AI-based individual risk prediction of oral anticoagulation in patients with cirrhosis and atrial fibrillation
I S Kim, H W Lee, J S Lee, M N Kim, S U Kim, J Y Park, D Y Kim, S H Ahn, B K KimAbstract
Background
Oral anticoagulation (OAC) should be carefully administered especially among atrial fibrillation (AF) patients with liver cirrhosis (LC). We developed OAC-dose selection calculator considering risk-to-benefit ratio for such population.
Methods
A total of 600 AF patients with LC (420 derivation/180 validation sets) were recruited. Machine learning (ML)-based risk prediction model for major bleeding (MB) and ischemic stroke (including transient ischemic attack) were constructed, using components of CHA2DS2-VASc and Child-Pugh scores.
Results
In the derivation set, our ML-based model showed significantly higher c-statistics to predict MB (0.768) and ischemic stroke (0.743), compared to each existing model, i.e.

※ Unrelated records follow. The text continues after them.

(** * Multi-site location hooks: a shallow embedding of the Python plugin

    The development follows the four source files of the plugin:

    - [hook/actions/transfer_action.py]: the "Transfer Components" action
      (discovery gate, interface form, launch handler, selection resolver and
      the batch transfer engine);
    - [hook/locations/user_location_plugin.py] and
      [hook/locations/s3_location_plugin.py]: the two configure-location
      handlers with their hostname gate;
    - [hook/multi_site_locations_plugin.py]: the patched event publish.

    The ftrack SDK is an external collaborator.  Its catalog queries and its
    [Location.add_component] are oracles (the class [SDK]), its exception
    hierarchy is the inductive type [exn], and the session of the transfer
    thread is an explicit store.  The calls on that session that reach the
    server or the SDK ([ftrack_api.Session(...)], [session.create],
    [session.commit], [session.rollback]) can raise: whether one does is
    asked of a second oracle (the class [Server]), whose instance [reliable]
    is the server that answers every call.  Every call the engine makes to a
    collaborator is recorded, in program order, in a trace of [event]s.

    A Python [str] is represented by its UTF-8 encoding; [str.lower] and
    [str.strip], which depend on the Unicode tables, are operations of the
    class [PyString].  The values read from the YAML configuration are Python
    values ([pyval]). *)

From stdpp Require Import base option list strings gmap pretty sorting.

Local Open Scope string_scope.
Local Open Scope list_scope.

(** ** Strings *)

(** The double-quote character, used by [get_filter_string], by the query
    templates and by [json.dumps]. *)
Definition dq : string := String (Ascii.ascii_of_nat 34) EmptyString.

(** [sep.join(parts)]. *)
Fixpoint join (sep : string) (parts : list string) : string :=
  match parts with
  | [] => ""
  | [p] => p
  | p :: rest => p +:+ sep +:+ join sep rest
  end.
(** * rbfopt_utils: the surrogate-model utilities of RBFOpt

    A shallow embedding of [src/rbfopt_utils.py].  Floating-point numbers
    are modelled by exact rationals ([Q], compared with [==]); Python
    integers by [Z]; numpy vectors by lists and 2D arrays by lists of rows.
    Where the source turns Python integers into a float, in the quotient of
    [get_sigma_n], the float is the binary64 number nearest to the exact
    quotient.  Python exceptions are explicit: a function that can raise
    returns a [result]. *)

From Stdlib Require Import ZArith QArith Qabs List String Ascii Bool Lia Lqa Qfield.
From Stdlib Require Import Qround Qpower.
From Equations Require Import Equations.
Import ListNotations.

Set Implicit Arguments.

Local Open Scope Z_scope.

(** ** Python outcomes *)

Module Py.

(** The exceptions [rbfopt_utils] can raise.  [SystemExit] is what
    [sys.exit()] raises; called without an argument it carries no exit
    code and the interpreter terminates with status 0. *)
Inductive exn : Type :=
| AssertionError
| ValueError (msg : string)
| IndexError
| TypeError
| ZeroDivisionError
| OverflowError
| UnboundLocalError
| LinAlgError (msg : string)
| SystemExit.

Inductive result (A : Type) : Type :=
| Ok (a : A)
| Raise (e : exn).
Arguments Ok {A} a.
Arguments Raise {A} e.

Definition bind {A B} (r : result A) (k : A -> result B) : result B :=
  match r with
  | Ok a => k a
  | Raise e => Raise e
  end.
Lemma partition_cons (c : ascii) (s : string) :
  String.prefix "__" (String c s) = false ->
  partition "__" (String c s)
  = (String c (fst (fst (partition "__" s))),
     snd (fst (partition "__" s)), snd (partition "__" s)).
Proof.
  intros H; cbn [partition]; rewrite H.
  destruct (partition "__" s) as [[hd dl] tl]; reflexivity.
Qed.

Lemma partition_flat (key k : string) :
  clean key = true ->
  partition "__" (key ++ "__" ++ k) = (key, "__", k).
Proof.
  induction key as [ | c key IH]; intros Hc.
  - change (EmptyString ++ "__" ++ k) with (String "_" (String "_" k)).
    cbn [partition]; rewrite prefix_dunder.
    destruct (ascii_dec "_" "_"); [reflexivity | congruence].
  - cbn [clean] in Hc; apply andb_true_iff in Hc as [Hp Hc].
    apply negb_true_iff in Hp.
    change (String c key ++ "__" ++ k)
      with (String c (key ++ "_" ++ ("_" ++ k))).
    rewrite partition_cons.
    + change (key ++ "_" ++ "_" ++ k) with (key ++ "__" ++ k).
      rewrite (IH Hc); reflexivity.
    + rewrite (prefix_dunder_cons c key ("_" ++ k) EmptyString); exact Hp.
Qed.

Lemma prefix_dunder_snoc (c : ascii) (s : string) :
  String.prefix "__" (String c (s ++ "_")) = false ->
  String.prefix "__" (String c s) = false.
Proof.
  rewrite !prefix_dunder; destruct (ascii_dec "_" c); [ | reflexivity].
  destruct s as [ | c2 s]; [reflexivity | exact (fun H => H)].
Qed.

Lemma partition_plain (key : string) :
  clean key = true -> partition "__" key = (key, EmptyString, EmptyString).
Proof.
  induction key as [ | c key IH]; intros Hc.
  - reflexivity.
  - cbn [clean] in Hc; apply andb_true_iff in Hc as [Hp Hc].
    apply negb_true_iff in Hp.
    rewrite partition_cons by (apply prefix_dunder_snoc, Hp).
    rewrite (IH Hc); reflexivity.
Qed.

(** Flattened names of parameters with clean names are told apart by
    [partition]. *)
Lemma flat_inj (key key' k k' : string) :
  clean key = true -> clean key' = true ->
  key ++ "__" ++ k = key' ++ "__" ++ k' -> key = key' /\ k = k'.
Proof.
  intros Hc Hc' E.
  pose proof (partition_flat key k Hc) as P.
  rewrite E, (partition_flat key' k' Hc') in P.
  injection P; auto.
Qed.

Lemma flat_not_plain (key key' k : string) :
  clean key = true -> key <> key' ++ "__" ++ k.
Proof.
  intros Hc E.
  pose proof (partition_plain key Hc) as P.
  rewrite E in P.
  assert (H : snd (fst (partition "__" (key' ++ "__" ++ k))) <> EmptyString).
  { clear; induction key' as [ | c key' IH].
    { rewrite (partition_flat EmptyString k eq_refl); simpl; discriminate. }
    change (String c key' ++ "__" ++ k) with (String c (key' ++ "__" ++ k)).
    cbn [partition].
    destruct (String.prefix "__" (String c (key' ++ "__" ++ k)));
      [simpl; discriminate | ].
    destruct (partition "__" (key' ++ "__" ++ k)) as [[hd dl] tl]; exact IH. }
  rewrite P in H; simpl in H; congruence.
Qed.
(** C5 (amended).  [_time_to_goal] always returns or raises within two nested
    activations.  When [v0 < 0] (more generally when the test [v0 >= 0] of
    line 146 fails, as it also does for a NaN): if [v0**2] raises, it raises
    [OverflowError], at line 158 and before any recursive call; if it does
    not and [2*acc] is zero, as it is for [acc = 0], line 158 raises
    [ZeroDivisionError] before any recursive call; otherwise one activation
    is not enough: the body makes one recursive call, at distance
    [dist + v0**2/(2*acc)] and speed 0, and that call is answered by the
    branch [v0 >= 0] alone. *)
Theorem time_to_goal_recursion_depth (dist v0 v1 acc dcc : float) :
  (forall n : nat,
      _time_to_goal_depth pow_2 (S (S n)) dist v0 v1 acc dcc =
      Some (_time_to_goal pow_2 dist v0 v1 acc dcc)) /\
  ((v0 <? 0) = true -> (0 <=? v0) = false) /\
  ((0 <=? v0) = false ->
   (forall e : exn,
       float_pow_2 pow_2 v0 = Raise e ->
       e = OverflowError /\
       _time_to_goal_depth pow_2 1 dist v0 v1 acc dcc = Some (Raise OverflowError) /\
       _time_to_goal pow_2 dist v0 v1 acc dcc = Raise OverflowError) /\
   (forall v0_2 : float,
       float_pow_2 pow_2 v0 = Ok v0_2 -> (2 * acc =? 0) = true ->
       _time_to_goal_depth pow_2 1 dist v0 v1 acc dcc = Some (Raise ZeroDivisionError) /\
       _time_to_goal pow_2 dist v0 v1 acc dcc = Raise ZeroDivisionError) /\
   (forall v0_2 : float,
       float_pow_2 pow_2 v0 = Ok v0_2 -> (2 * acc =? 0) = false ->
       let s := v0_2 / (2 * acc) in
       _time_to_goal_depth pow_2 1 dist v0 v1 acc dcc = None /\
       _time_to_goal pow_2 dist v0 v1 acc dcc =
         (let! t2 := _time_to_goal pow_2 (dist + s) 0 v1 acc dcc in
          Ok (0 + - v0 / acc + t2)) /\
       _time_to_goal pow_2 (dist + s) 0 v1 acc dcc =
         toward_goal pow_2 (dist + s) 0 v1 acc /\
       _time_to_goal_depth pow_2 1 (dist + s) 0 v1 acc dcc =
         Some (toward_goal pow_2 (dist + s) 0 v1 acc))) /\
  ((acc =? 0) = true -> (2 * acc =? 0) = true).
Proof.
  split; [intros n; apply float_time_to_goal_depth_enough|].
  split; [apply ltb_not_leb|].
  split; [|apply double_zero].
  intros Hv. split; [|split].
  - intros e He. destruct (float_pow_2_raises v0 e He) as [-> _].
    rewrite float_time_to_goal_depth_away, float_time_to_goal_away by exact Hv.
    rewrite He. repeat split.
  - intros v0_2 Hsq Hacc.
    rewrite float_time_to_goal_depth_away, float_time_to_goal_away by exact Hv.
    rewrite Hsq. cbn [bind]. rewrite (float_truediv_zero _ _ Hacc). split; reflexivity.
  - intros v0_2 Hsq H2acc s.
    assert (Hacc : (acc =? 0) = false).
    { destruct (acc =? 0) eqn:H; [|reflexivity].
      rewrite (double_zero acc H) in H2acc. discriminate. }
    rewrite float_time_to_goal_depth_away, float_time_to_goal_away by exact Hv.
    rewrite Hsq. cbn [bind].
    rewrite (float_truediv_Ok _ _ H2acc), (float_truediv_Ok _ _ Hacc). cbn [bind].
    split; [reflexivity|]. split; [reflexivity|]. split.
    + apply float_time_to_goal_toward. reflexivity.
    + apply float_time_to_goal_depth_toward. reflexivity.
Qed.

(** X7.  With [acc = 0] (of either sign) [_time_to_goal] never returns a time:
    it raises [OverflowError] when [v0**2] overflows, and otherwise
    [ZeroDivisionError] at the first division by [acc] or [2*acc], unless
    [math.sqrt] has raised [ValueError] before in the branch [v0 >= 0]. *)
Theorem time_to_goal_degenerate_inputs (dist v0 v1 acc dcc : float) :
  (acc =? 0) = true ->
  _time_to_goal pow_2 dist v0 v1 acc dcc =
  match float_pow_2 pow_2 v0 with
  | Raise _ => Raise OverflowError
  | Ok v0_2 =>
    if 0 <=? v0
    then match math_sqrt (v0_2 + 2 * acc * dist) with
         | Raise _ => Raise ValueError
         | Ok _ => Raise ZeroDivisionError
         end
    else Raise ZeroDivisionError
  end.
Proof.
  intros Hacc. destruct (0 <=? v0) eqn:Hv.
  - rewrite float_time_to_goal_toward by exact Hv. unfold toward_goal.
    destruct (float_pow_2 pow_2 v0) as [v0_2|e] eqn:Hsq.
    + cbn [bind]. unfold math_sqrt.
      destruct (is_nan (PrimFloat.sqrt (v0_2 + 2 * acc * dist)) &&
                negb (is_nan (v0_2 + 2 * acc * dist))); cbn [bind]; [reflexivity|].
      unfold arrive_accelerating, arrive_cruising.
      destruct (PrimFloat.sqrt (v0_2 + 2 * acc * dist) <=? v1);
        rewrite (float_truediv_zero _ _ Hacc); reflexivity.
    + destruct (float_pow_2_raises v0 e Hsq) as [-> _]. reflexivity.
  - rewrite float_time_to_goal_away by exact Hv.
    destruct (float_pow_2 pow_2 v0) as [v0_2|e] eqn:Hsq.
    + cbn [bind]. rewrite (float_truediv_zero _ _ (double_zero acc Hacc)). reflexivity.
    + destruct (float_pow_2_raises v0 e Hsq) as [-> _]. reflexivity.
Qed.

(** ** Velocity and cruise speed *)

Lemma float_eta_by_call (self : QActor) (variable : string) (x1 : float) :
  _eta pow_2 self variable x1 =
  let! call := _eta_call self variable x1 in
  match call with
  | Some (dist, v0, v1, acc, dcc) => _time_to_goal pow_2 dist v0 v1 acc dcc
  | None => Ok 0
  end.
Proof.
  unfold _eta, _eta_call.
  destruct (getitem (_current_x self) variable) as [x|e]; [|reflexivity].
  cbn [bind]. destruct (0 <? x1 - x); [reflexivity|].
  destruct (x1 - x <? 0); reflexivity.
Qed.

ORBIT-AF for MB (0.642) and CHA2DS2-VASc for ischemic stroke (0.663) (both p<0.05). Both net reclassification improvement and integrated discrimination improvement indices were significantly positive (p<0.05). Proportions with 3-year absolute risk increases (ARI)>30% for MB, compared to non-OAC, increased across low-dose direct oral anticoagulants (DOACs) (12%), standard-dose DOACs (18%), and warfarin (21%). Proportions with 3-year absolute risk reductions (ARR)>15% for ischemic stroke, compared to non-OAC, also increased across low-dose DOACs (17%), standard-dose DOACs (22%), and warfarin (32%). The optimal cutoffs of ARI for MB and ARR for ischemic stroke when using OAC vs. non-OAC were >2.4%/year and >1.2%/year, respectively, with c-statistics (95% confidence intervals) of 0.81 (0.78-0.83) and 0.75 (0.72-0.79).
Conclusions
By ML-based model, individual risks for MB and ischemic stroke can be effectively predicted through readily available clinical variables among AF patients with LC, also guiding appropriate OAC dosing.